It’s been snowing wetly in Edinburgh this morning – is this going to be our day? Probably not. The depressing thing about all this is the absence of the slightest note of milder-weather-is-on-the-way from any forecast. I’m sure it’s desperately good for the garden to have a dose of real winter weather, but I long to get outdoors. In Strathardle.
There are about 430 stitches in the Princess centre at the moment – half the border number. And about 150 rows to go, I think. The only thing to do is to plod on steadily. When I applied Cynthia’s Formula at the end of the 9th repeat, I was still less than half-way. I’ll do the same at the end of No. 10 and will surely have achieved 50%.
Meanwhile I had a nice time yesterday tidying up after Ketki’s sweater. Tidiness does not figure hugely in my normal programme, but I love tidying up after a knitting project. Picking up scraps of yarn from the making-up process. Putting the left-over yarn away. Dating the pattern and putting it with any notes and swatches and a ball-band and a sample of the yarn in my “Knitting Actually Done” folder. Adding a photograph – in these days of digital, that can be done right away.
I started that folder, I see to my surprise, thirty years ago. Every so often it gets full, and the contents are moved to a box file. It is time to do that again – it will be the fourth. I have been repeatedly surprised to find how often I go back to look for something. I was also surprised, in the early days, to find how much that folder kept me on the straight-and-narrow. Not entirely, but more than somewhat. The number of UFO’s fell precipitately once I started keeping that record.
The never-forgotten remark of Helen in her adolescence helped, too: “What’s that going to be – if you finish it?”

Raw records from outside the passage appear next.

(** * Scoring and filtering pipeline of the creative-analysis dashboards

    A shallow embedding of [app.py] and [app_advanced.py] and the
    properties of their cleaning, filtering and scoring code.

    Modelling conventions.
    - A Python [str] is a [string] whose characters stand for code points
      below 256; column names written in other scripts are kept as the
      bytes of their literal and are only ever compared for equality.
    - A float64 is [Fin q] for an exact rational [q], or one of the three
      special values.  Binary rounding and overflow of finite values are
      not modelled: a decimal literal denotes the rational it spells.
    - pandas aligns series on their index.  Every binary operation of the
      two scripts is between series built on the same index, so a series
      is its list of values and alignment is positional; the index lives
      in the data frame.
    - Library functions (pandas, str methods) are modelled from their
      documented behaviour, with the arguments the scripts pass.
    - Streamlit is the presentation layer: a widget call returns the
      value the user chose, after the checks it makes on the bounds and
      the default it is given, and the display calls are left out.  The
      frame is the one [read_csv_auto] returned. *)

From Stdlib Require Import List String Ascii Bool Arith ZArith QArith Qpower Lia.
From Stdlib Require Import Sorting.Permutation Sorting.Sorted.
Import ListNotations.

Local Open Scope string_scope.
Local Open Scope list_scope.
Local Open Scope nat_scope.

(** ** Python: exceptions and str methods *)

Module Py.

Inductive exn : Type :=
| ValueError
| KeyError
| TypeError
| OverflowError
| StreamlitAPIException.

Inductive result (A : Type) : Type :=
| Ok (a : A)
| Raise (e : exn).
Arguments Ok {A} a.
Arguments Raise {A} e.

Definition bind {A B : Type} (m : result A) (k : A -> result B) : result B :=
  match m with
  | Ok a => k a
  | Raise e => Raise e
  end.

Fixpoint mapM {A B : Type} (f : A -> result B) (l : list A) : result (list B) :=
  match l with
  | [] => Ok []
  | x :: l' =>
      bind (f x) (fun y => bind (mapM f l') (fun ys => Ok (y :: ys)))
  end.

Wedding-journey miscellany
I booked Lizzie’s and my flights yesterday. Trailfinders, as ever, very pleasant and efficient. (The poor man was taken aback, however, to find that I had only one telephone number.) Wren, thank you for the note about tulips in Amsterdam airport. July might indeed not be the ideal month for buying them, but they’re clever, the Dutch, and I’ll certainly look. Mel, I agree that species are what to look for.
I am very grateful indeed for all the reports about Kindles, including Cynthia’s, ex-comment. I had been sort of anxious, when I stopped to think about it, about whether I would ever use the gadget again after July 28th (when I get back to London, insh’Allah). But everything you say about devotion to your Kindles makes me suspect otherwise. I hadn’t known that there were any free books up there in cyber-space, either.
I first saw one a few months ago when I peeled off, on arrival in London, to spend an evening with an old friend (an Oberlin friend, Angel!) while my husband made his way to Streatham alone. She had a Kindle and was full of enthusiasm.
eCommerce moves fast. I think my best bet is to wait patiently and see how the cookie crumbles. If they are available in GB by the summer – and the rumour you have heard about a new one, Holly, brings the possibility closer – I’ll probably pounce. The notion of running out of reading matter in CT doesn’t bear thinking about.
(My Microsoft Word spelling-checker, which has never heard of “woad”, has no trouble at all with “eCommerce” which I thought I had invented.)
Hello Jean - here in Dublin we have had snow off and on for the past week and as you say, no sign of a change to milder weather. We are just hoping that Dublin Airport remains open for our flight to Amsterdam and on to Hong Kong next week.
ReplyDeleteHere in MD we're having the February thaw, which was standard before the weather got weird and we began having it in January. It isn't up to 80 degrees F yet, but it was distinctly pleasant out today.